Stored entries
|---|

(** ** Key code and time code attributes *)

Lemma subimage_spec_keycode ext header i raw td spec :
  subimage_spec ext header i raw td = Some spec ->
  (Ascii.eqb (first_char (Header.filmManufacturingIdCode header)) NUL = false ->
   ImageSpec.find_attribute "smpte:KeyCode" spec
   = Some (AKeyCode (keycode_values ext header)))
  /\ (colorspace_keeps ext "smpte:KeyCode" ->
      Ascii.eqb (first_char (Header.filmManufacturingIdCode header)) NUL = true ->
      ImageSpec.find_attribute "smpte:KeyCode" spec = None).
Proof.
  expose_spec. intros [= <-].
  split; [intros Hset | intros Hkeep Hset]; repeat peel_layer; rewrite Hset;
    cbn [negb spec_if].
  - apply find_attribute_attribute.
  - repeat peel_layer. apply find_attribute_new.
Qed.

(** X16.  [get_keycode_values] writes every element of its array: for an
    array of seven elements the result is the same whatever the array held
    before, namely the five numbers that [stoi] reads from the leading 2, 2,
    6, 4 and 2 characters of the film fields, then a perforations-per-frame
    of 3, 4 or 8 and the perforations-per-count 64. On an array of any other
    size the assertion at its head fails. *)
Theorem get_keycode_values_fills_array ext header :
  (forall array,
      length array = 7%nat ->
      get_keycode_values ext header array
      = Some [ stoi ext (string_view (Header.filmManufacturingIdCode header) 2);
               stoi ext (string_view (Header.filmType header) 2);
               stoi ext (string_view (Header.prefix header) 6);
               stoi ext (string_view (Header.count header) 4);
               stoi ext (string_view (Header.perfsOffset header) 2);
               fst (perfs_of_format (std_string_n (Header.format header) 32));
               64 ])
  /\ (forall array array',
        length array = 7%nat -> length array' = 7%nat ->
        get_keycode_values ext header array = get_keycode_values ext header array')
  /\ fst (perfs_of_format (std_string_n (Header.format header) 32)) ∈ [3; 4; 8]
  /\ (forall array,
        length array <> 7%nat -> get_keycode_values ext header array = None).
Proof.
  assert (Hperfs : forall f, snd (perfs_by_prefix f) = 64
                             /\ fst (perfs_by_prefix f) ∈ [3; 4; 8]).
  { intros f. unfold perfs_by_prefix.
    repeat (destruct (_ || _); [split; [done | cbn; set_solver]|]).
    split; [done | cbn; set_solver]. }
  split; [|split; [|split]].
  - intros array Hlen. rewrite get_keycode_values_ok by done.
    unfold keycode_values. rewrite perfs_of_format_32.
    by rewrite (proj1 (Hperfs _)).
  - intros array array' H1 H2. by rewrite !get_keycode_values_ok.
  - rewrite perfs_of_format_32. apply Hperfs.
  - intros array Hlen. unfold get_keycode_values. by destruct (decide _).
Qed.
Inductive StorageErrorCode :=
  | INVALID_POLICY | INVALID_REQUEST | INVALID_PATH | SYMLINK_DETECTED | HARDLINK_DETECTED
  | UNSUPPORTED_FILE | FILESYSTEM_UNKNOWN | CONCURRENT_ADMISSION | ADMISSION_DENIED
  | MANIFEST_CORRUPT | SE_HASH_MISMATCH | SIZE_MISMATCH | IMMUTABLE_CONFLICT
  | INTERRUPTED_PUBLICATION | MISSING_LINEAGE | IO_FAILURE.
#[export] Instance StorageErrorCode_eq_dec : EqDecision StorageErrorCode.
Proof. solve_decision. Defined.

Inductive FetchErrorCode :=
  | FE_INVALID_REQUEST | UNAUTHORIZED | PLAN_MISMATCH | PROVIDER_UNAVAILABLE | SIZE_UNKNOWN
  | OBJECT_TOO_LARGE | RETRY_EXHAUSTED | TIMEOUT | RATE_LIMITED | PARTIAL_RESPONSE
  | OBJECT_CHANGED | FE_HASH_MISMATCH | MALFORMED_OBJECT | DUPLICATE_OBJECT
  | CHECKPOINT_CORRUPT | CREDENTIAL_UNAVAILABLE | SHUTDOWN | FE_IO_FAILURE.
#[export] Instance FetchErrorCode_eq_dec : EqDecision FetchErrorCode.
Proof. solve_decision. Defined.

(** Exception classes that the modelled code raises or catches.  [Undescribed] is
    not a class of the language: it marks the few inputs, named where they occur,
    for which the model does not say what the code does. *)
Inductive exn_class :=
  | ValueError | JSONDecodeError | UnicodeError | OverflowError | KeyError
  | TypeError | IndexError | DatabaseError | OSError | AttributeError
  | FileExistsError | FileNotFoundError
  | PersistentStoreError | LeakageDetectedError | ContractValidationError
  | RuntimeError | AdapterDeviceError | AdapterUnavailableError | TransportSecurityError
  | UniverseContractError (code : UniverseErrorCode) (line_number : option Z)
  | HorizonContractError (code : HorizonErrorCode)
  | ReferenceDataError (code : ReferenceErrorCode)
  | MinuteNormalizationError (code : MinuteNormalizationCode)
  | StorageError (code : StorageErrorCode)
  | FetchContractError (code : FetchErrorCode)
  | ProviderFetchError (code : FetchErrorCode) (retryable : bool) (retry_after_ns : Z)
  | MacroEvaluationError | MarketSpecialistEvaluationError | EarningsEvaluationError
  | ZeroDivisionError | DecimalInvalidOperation | DecimalOverflow | Undescribed.

#[export] Instance exn_class_eq_dec : EqDecision exn_class.
Proof. solve_decision. Defined.

Record exn := Exn { exn_cls : exn_class; exn_msg : string }.

#[export] Instance exn_eq_dec : EqDecision exn.
Proof. solve_decision. Defined.

(** [issubclass]: an [except] clause for [sup] catches an exception of class
    [sub].  The classes of the program derive from [ValueError] or
    [RuntimeError] as their declarations say. *)
Definition issubclass (sub sup : exn_class) : bool :=
  bool_decide (sub = sup) ||
  match sub, sup with
  | (JSONDecodeError | UnicodeError | LeakageDetectedError | ContractValidationError
     | UniverseContractError _ _ | HorizonContractError _ | ReferenceDataError _
     | MinuteNormalizationError _ | MacroEvaluationError | MarketSpecialistEvaluationError
     | EarningsEvaluationError),
    ValueError => true
  | (FileExistsError | FileNotFoundError), OSError => true
  | (PersistentStoreError | AdapterDeviceError | AdapterUnavailableError
     | TransportSecurityError | StorageError _ | FetchContractError _
     | ProviderFetchError _ _ _), RuntimeError => true
  | _, _ => false
  end.

Definition caught_by (e : exn) (handlers : list exn_class) : bool :=
  existsb (issubclass (exn_cls e)) handlers.

(** Fallible code: a value or a raised exception. *)
Inductive res (A : Type) :=
  | Ok (a : A)
  | Err (e : exn).
Arguments Ok {A} a.
Arguments Err {A} e.

#[export] Instance res_eq_dec `{EqDecision A} : EqDecision (res A).
Proof. solve_decision. Defined.

#[export] Instance Ok_inj {A} : Inj (=) (=) (@Ok A).
Proof. by intros x y [= ->]. Qed.

Definition rbind {A B} (m : res A) (k : A -> res B) : res B :=
  match m with Ok a => k a | Err e => Err e end.

Definition raise {A} (c : exn_class) (msg : string) : res A := Err (Exn c msg).

(** [if b: raise c(msg)] *)
Definition raise_when (b : bool) (c : exn_class) (msg : string) : res unit :=
  if b then raise c msg else Ok tt.

(** [try: m except handlers: h] *)
Definition try_except {A} (m : res A) (handlers : list exn_class)
    (h : exn -> res A) : res A :=
  match m with
  | Ok a => Ok a
  | Err e => if caught_by e handlers then h e else Err e
  end.

Notation "'let!' x ':=' c 'in' k" := (rbind c (fun x => k))
  (at level 10, x binder, c at level 100, k at level 200) : py_scope.
Notation "'do!' c 'in' k" := (rbind c (fun _ => k))
  (at level 10, c at level 100, k at level 200) : py_scope.
Open Scope py_scope.

(** ** Reasoning about [res] *)

Lemma rbind_ok {A B} (m : res A) (k : A -> res B) b :
  rbind m k = Ok b <-> exists a, m = Ok a /\ k a = Ok b.
Proof. destruct m; simpl; naive_solver. Qed.

Lemma rbind_err {A B} (m : res A) (k : A -> res B) e :
  rbind m k = Err e <-> m = Err e \/ exists a, m = Ok a /\ k a = Err e.
Proof. destruct m; simpl; naive_solver. Qed.

Lemma rbind_step {A B} (m : res A) (k : A -> res B) a b :
  m = Ok a -> k a = Ok b -> rbind m k = Ok b.
Proof. by intros ->. Qed.

Lemma raise_when_ok b c msg u : raise_when b c msg = Ok u <-> b = false.
Proof. destruct u. unfold raise_when, raise. destruct b; naive_solver. Qed.

Lemma raise_when_false b c msg : b = false -> raise_when b c msg = Ok tt.
Proof. by intros ->. Qed.

Lemma try_except_ok {A} (m : res A) hs h a :
  m = Ok a -> try_except m hs h = Ok a.
Proof. by intros ->. Qed.

(** [inv_ok] unfolds every hypothesis that says a chain of fallible steps
    returned normally into the facts that each step returned normally. *)
Ltac inv_ok :=
  repeat match goal with
  | H : rbind _ _ = Ok _ |- _ =>
      let a := fresh "a" in let Ha := fresh "Ha" in
      apply rbind_ok in H; destruct H as (a & Ha & H)
  | H : raise_when _ _ _ = Ok _ |- _ => apply raise_when_ok in H
  | H : Ok _ = Ok _ |- _ => injection H as H
  | H : raise _ _ = Ok _ |- _ => discriminate H
  | H : Err _ = Ok _ |- _ => discriminate H
  | u : unit |- _ => destruct u
  end; subst; simplify_eq.
(* ===== verification/PyDecimal.v ===== *)
(** * [decimal.Decimal] as this program uses it

    Values, multiplication by an integer and conversion to an integer, in the
    default context: 28 digits, rounding half to even, exponents up to 999999, with
    traps on [InvalidOperation] and [Overflow].  A finite value is
    [(-1)^sign * coefficient * 10^exponent]. *)

From S2P Require Import Prelude PyText.

Open Scope Z_scope.

Inductive decimal :=
  | Finite (negative : bool) (coefficient : Z) (exponent : Z)
  | Infinite (negative : bool)
  | QuietNaN
  | SignallingNaN.
#[export] Instance decimal_eq_dec : EqDecision decimal.
Proof. solve_decision. Defined.

(** The default context. *)
Definition precision : Z := 28.
Definition Emax : Z := 999999.
Definition Emin : Z := -999999.
Definition Etiny : Z := Emin - precision + 1.
Definition Etop : Z := Emax - precision + 1.

Definition decimal_of_int (n : Z) : decimal := Finite (n <? 0) (Z.abs n) 0.

(** The number of digits of a coefficient. *)
Definition ndigits (c : Z) : Z := Z.of_nat (length (dec_str c)).

(** [n / d] rounded half to even. *)
Definition half_even (n d : Z) : Z :=
  let q := n / d in
  let r := n mod d in
  if (d <? 2 * r) || ((2 * r =? d) && Z.odd q) then q + 1 else q.

Definition decimal_overflow {A} : res A := raise DecimalOverflow "above Emax".

(** Rounding of an exact result to the context. *)
Definition decimal_fix (negative : bool) (c e : Z) : res decimal :=
  if c =? 0 then Ok (Finite negative 0 (Z.min (Z.max e Etiny) Emax)) else
  let exp_min := ndigits c + e - precision in
  if Etop <? exp_min then decimal_overflow else
  let exp_min := Z.max exp_min Etiny in
  if e <? exp_min then
    let c' := half_even c (10 ^ (exp_min - e)) in
    if precision <? ndigits c' then
      if Etop <? exp_min + 1 then decimal_overflow else Ok (Finite negative (c' / 10) (exp_min + 1))
    else Ok (Finite negative c' exp_min)
  else Ok (Finite negative c e).

(** [value * n] for an integer [n]. *)
Definition decimal_mul_int (d : decimal) (n : Z) : res decimal :=
  match d with
  | Finite s c e => decimal_fix (xorb s (n <? 0)) (c * Z.abs n) e
  | Infinite s =>
      if n =? 0 then raise DecimalInvalidOperation "(+-)INF * 0"
      else Ok (Infinite (xorb s (n <? 0)))
  | QuietNaN => Ok QuietNaN
  | SignallingNaN => raise DecimalInvalidOperation "sNaN"
  end.

Definition is_finite (d : decimal) : bool := match d with Finite _ _ _ => true | _ => false end.

(** [value == value.to_integral_value()], for a finite value. *)
Definition is_integral (c e : Z) : bool := (0 <=? e) || (c mod 10 ^ (- e) =? 0).

(** [int(value)], for a finite value: truncation. *)
Definition decimal_int (negative : bool) (c e : Z) : Z :=
  let magnitude := if 0 <=? e then c * 10 ^ e else c / 10 ^ (- e) in
  if negative then - magnitude else magnitude.

(** ** Digits *)

Lemma dec_val_bound s :
  Forall (fun c => is_digit c = true) s -> 0 <= dec_val s < 10 ^ Z.of_nat (length s).
Proof.
  induction s as [|c s IH] using rev_ind; [done|]. intros [Hs Hc]%Forall_app.
  apply Forall_cons in Hc as [Hc _]. unfold is_digit in Hc. bprop. specialize (IH Hs).
  rewrite dec_val_snoc, length_app. cbn [length].
  rewrite Nat2Z.inj_add, Z.pow_add_r by lia. change (10 ^ Z.of_nat 1) with 10. lia.
Qed.

Lemma dec_val_cons c s : dec_val (c :: s) = (c - 48) * 10 ^ Z.of_nat (length s) + dec_val s.
Proof.
  induction s as [|d s IH] using rev_ind; [cbn; lia|].
  rewrite app_comm_cons, !dec_val_snoc, IH, length_app. cbn [length].
  rewrite Nat2Z.inj_add, Z.pow_add_r by lia. change (10 ^ Z.of_nat 1) with 10. lia.
Qed.

Lemma ndigits_pos c : 0 < c -> 1 <= ndigits c.
Proof. intros Hc. unfold ndigits. destruct (dec_str_head c Hc) as (d & t & -> & _). cbn [length]. lia. Qed.

Lemma ndigits_spec c : 0 < c -> 10 ^ (ndigits c - 1) <= c < 10 ^ ndigits c.
Proof.
  intros Hc. pose proof (dec_str_digit c ltac:(lia)) as Hd. pose proof (dec_str_val c ltac:(lia)) as Hv.
  unfold ndigits. destruct (dec_str_head c Hc) as (d & t & E & Hdr). rewrite E in *.
  pose proof (dec_val_bound _ Hd) as Hb. rewrite Hv in Hb. split; [|lia].
  rewrite dec_val_cons in Hv. apply Forall_cons in Hd as [_ Ht]. apply dec_val_bound in Ht.
  cbn [length]. rewrite Nat2Z.inj_succ. replace (Z.succ _ - 1) with (Z.of_nat (length t)) by lia.
  set (p := 10 ^ Z.of_nat (length t)) in *. nia.
Qed.

Lemma ndigits_unique c n : 0 < c -> 1 <= n -> 10 ^ (n - 1) <= c < 10 ^ n -> ndigits c = n.
Proof.
  intros Hc Hn [H1 H2]. pose proof (ndigits_pos c Hc). destruct (ndigits_spec c Hc) as [H3 H4].
  assert (n - 1 < ndigits c) by (apply (Z.pow_lt_mono_r_iff 10); lia).
  assert (ndigits c - 1 < n) by (apply (Z.pow_lt_mono_r_iff 10); lia). lia.
Qed.

Lemma ndigits_le c n : 0 < c -> 0 <= n -> c < 10 ^ n -> ndigits c <= n.
Proof.
  intros Hc Hn H. pose proof (ndigits_pos c Hc). destruct (ndigits_spec c Hc) as [H1 _].
  assert (ndigits c - 1 < n) by (apply (Z.pow_lt_mono_r_iff 10); lia). lia.
Qed.

Lemma ndigits_scale c k : 0 < c -> 0 <= k -> ndigits (c * 10 ^ k) = ndigits c + k.
Proof.
  intros Hc Hk. pose proof (ndigits_pos c Hc). destruct (ndigits_spec c Hc) as [H1 H2].
  assert (0 < 10 ^ k) by (apply Z.pow_pos_nonneg; lia).
  apply ndigits_unique; [nia | lia |]. replace (ndigits c + k - 1) with (ndigits c - 1 + k) by lia.
  rewrite !Z.pow_add_r by lia. nia.
Qed.

(** ** Exact results *)

(** [c * 10^e] is the integer [v]. *)
Definition equals_int (c e v : Z) : Prop := if 0 <=? e then c * 10 ^ e = v else c = v * 10 ^ (- e).

Lemma equals_int_spec c e v :
  0 <= c -> (is_integral c e = true /\ decimal_int false c e = v) <-> equals_int c e v.
Proof.
  intros Hc. unfold is_integral, decimal_int, equals_int. destruct (0 <=? e) eqn:E; cbn [orb]; [naive_solver|].
  assert (0 < 10 ^ (- e)) by (apply Z.pow_pos_nonneg; lia). rewrite Z.eqb_eq. split.
  - intros [Hm <-]. rewrite (Z.div_mod c (10 ^ (- e))) at 1 by lia. lia.
  - intros ->. rewrite Z.mod_mul, Z.div_mul by lia. done.
Qed.

Lemma half_even_exact q d : 0 < d -> half_even (q * d) d = q.
Proof.
  intros Hd. unfold half_even. rewrite Z.div_mul, Z.mod_mul by lia.
  replace (d <? 2 * 0) with false by lia. replace (2 * 0 =? d) with false by lia. done.
Qed.

(** A result that is an integer of few digits is not changed by rounding. *)
Lemma decimal_fix_int c e v :
  0 < v < 10 ^ 19 -> equals_int c e v -> 0 < c ->
  exists c' e', decimal_fix false c e = Ok (Finite false c' e') /\ 0 <= c' /\ equals_int c' e' v.
Proof.
  intros Hv Heq Hc. unfold decimal_fix. replace (c =? 0) with false by lia.
  pose proof (ndigits_pos c Hc) as Hnd. unfold equals_int in Heq. destruct (0 <=? e) eqn:E.
  - destruct (ndigits_spec c Hc) as [Hlo _]. assert (0 < 10 ^ e) by (apply Z.pow_pos_nonneg; lia).
    assert (ndigits c - 1 + e < 19).
    { apply (Z.pow_lt_mono_r_iff 10); [lia..|]. rewrite Z.pow_add_r by lia. nia. }
    cbv zeta. unfold precision, Etop, Etiny, Emin, Emax, precision.
    rewrite (proj2 (Z.ltb_ge _ _)) by lia. rewrite (proj2 (Z.ltb_ge _ _)) by lia.
    exists c, e. split; [done|]. split; [lia|]. unfold equals_int. by rewrite E.
  - pose proof (ndigits_pos v ltac:(lia)) as Hnv. assert (Hv19 : ndigits v <= 19) by (apply ndigits_le; lia).
    assert (Hnc : ndigits c = ndigits v - e) by (rewrite Heq, ndigits_scale; lia).
    cbv zeta. unfold precision, Etop, Etiny, Emin, Emax, precision.
    rewrite (proj2 (Z.ltb_ge _ _)) by lia. rewrite Z.max_l by lia. rewrite Hnc.
    replace (ndigits v - e + e - 28) with (ndigits v - 28) by lia. set (x := ndigits v - 28) in *.
    destruct (e <? x) eqn:Ex.
    + assert (Hh : half_even c (10 ^ (x - e)) = v * 10 ^ (- x)).
      { rewrite Heq. replace (- e) with (- x + (x - e)) by lia. rewrite Z.pow_add_r, Z.mul_assoc by lia.
        apply half_even_exact. apply Z.pow_pos_nonneg; lia. }
      rewrite Hh, ndigits_scale by lia. rewrite (proj2 (Z.ltb_ge _ _)) by lia.
      exists (v * 10 ^ (- x)), x. split; [done|]. split; [nia|]. unfold equals_int.
      rewrite (proj2 (Z.leb_gt _ _)) by lia. done.
    + exists c, e. split; [done|]. split; [lia|]. unfold equals_int. by rewrite E.
Qed.

(** A short coefficient is rounded only below the least exponent. *)
Lemma decimal_fix_short sign c e s c' e' :
  0 < c < 10 ^ precision -> decimal_fix sign c e = Ok (Finite s c' e') ->
  s = sign /\ (c' = c /\ e' = e \/ 0 <= c' <= 10 ^ precision /\ e' = Etiny).
Proof.
  intros Hc. unfold decimal_fix. replace (c =? 0) with false by lia. cbv zeta.
  assert (ndigits c <= precision) by (apply ndigits_le; unfold precision in *; lia).
  destruct (Etop <? _); [done|]. set (m := Z.max _ Etiny).
  destruct (e <? m) eqn:E; [|intros [= <- <- <-]; auto].
  assert (m = Etiny) as Hm by (unfold m in *; lia).
  set (k := 10 ^ (m - e)). assert (Hk : 10 <= k).
  { unfold k. replace (m - e) with (1 + (m - e - 1)) by lia. rewrite Z.pow_add_r by lia.
    assert (0 < 10 ^ (m - e - 1)) by (apply Z.pow_pos_nonneg; lia). lia. }
  assert (Hh : 0 <= half_even c k <= 10 ^ precision).
  { unfold half_even. assert (0 <= c / k <= c / 10) by (split; [apply Z.div_pos; lia | apply Z.div_le_compat_l; lia]).
    assert (c / 10 < 10 ^ precision) by (apply Z.div_lt_upper_bound; unfold precision in *; lia).
    destruct (_ || _); lia. }
  destruct (precision <? ndigits (half_even c k)) eqn:En.
  - exfalso. assert (H10 : half_even c k <= 10 ^ (precision - 1)).
    { assert (c / k <= c / 10) by (apply Z.div_le_compat_l; lia).
      assert (c / 10 < 10 ^ (precision - 1)).
      { apply Z.div_lt_upper_bound; [lia|]. change (10 * 10 ^ (precision - 1)) with (10 ^ precision). lia. }
      unfold half_even. destruct (_ || _); lia. }
    destruct (Z.eq_dec (half_even c k) 0) as [E0|E0]; [rewrite E0 in En; by vm_compute in En|].
    assert (ndigits (half_even c k) <= precision) by (apply ndigits_le; [lia | done |];
      eapply Z.le_lt_trans; [exact H10|]; done). lia.
  - intros [= <- <- <-]. split; [done|]. right. by rewrite Hm.
Qed.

|---|

> What needs to be done
Output the lines of the records above exactly as they appear, from the line containing "c (fun _ => k))" through the line containing "(** [inv_ok] unfolds".

> Answer section
Notation "'do!' c 'in' k" := (rbind c (fun _ => k))
  (at level 10, c at level 100, k at level 200) : py_scope.
Open Scope py_scope.

(** ** Reasoning about [res] *)

Lemma rbind_ok {A B} (m : res A) (k : A -> res B) b :
  rbind m k = Ok b <-> exists a, m = Ok a /\ k a = Ok b.
Proof. destruct m; simpl; naive_solver. Qed.

Lemma rbind_err {A B} (m : res A) (k : A -> res B) e :
  rbind m k = Err e <-> m = Err e \/ exists a, m = Ok a /\ k a = Err e.
Proof. destruct m; simpl; naive_solver. Qed.

Lemma rbind_step {A B} (m : res A) (k : A -> res B) a b :
  m = Ok a -> k a = Ok b -> rbind m k = Ok b.
Proof. by intros ->. Qed.

Lemma raise_when_ok b c msg u : raise_when b c msg = Ok u <-> b = false.
Proof. destruct u. unfold raise_when, raise. destruct b; naive_solver. Qed.

Lemma raise_when_false b c msg : b = false -> raise_when b c msg = Ok tt.
Proof. by intros ->. Qed.

Lemma try_except_ok {A} (m : res A) hs h a :
  m = Ok a -> try_except m hs h = Ok a.
Proof. by intros ->. Qed.

(** [inv_ok] unfolds every hypothesis that says a chain of fallible steps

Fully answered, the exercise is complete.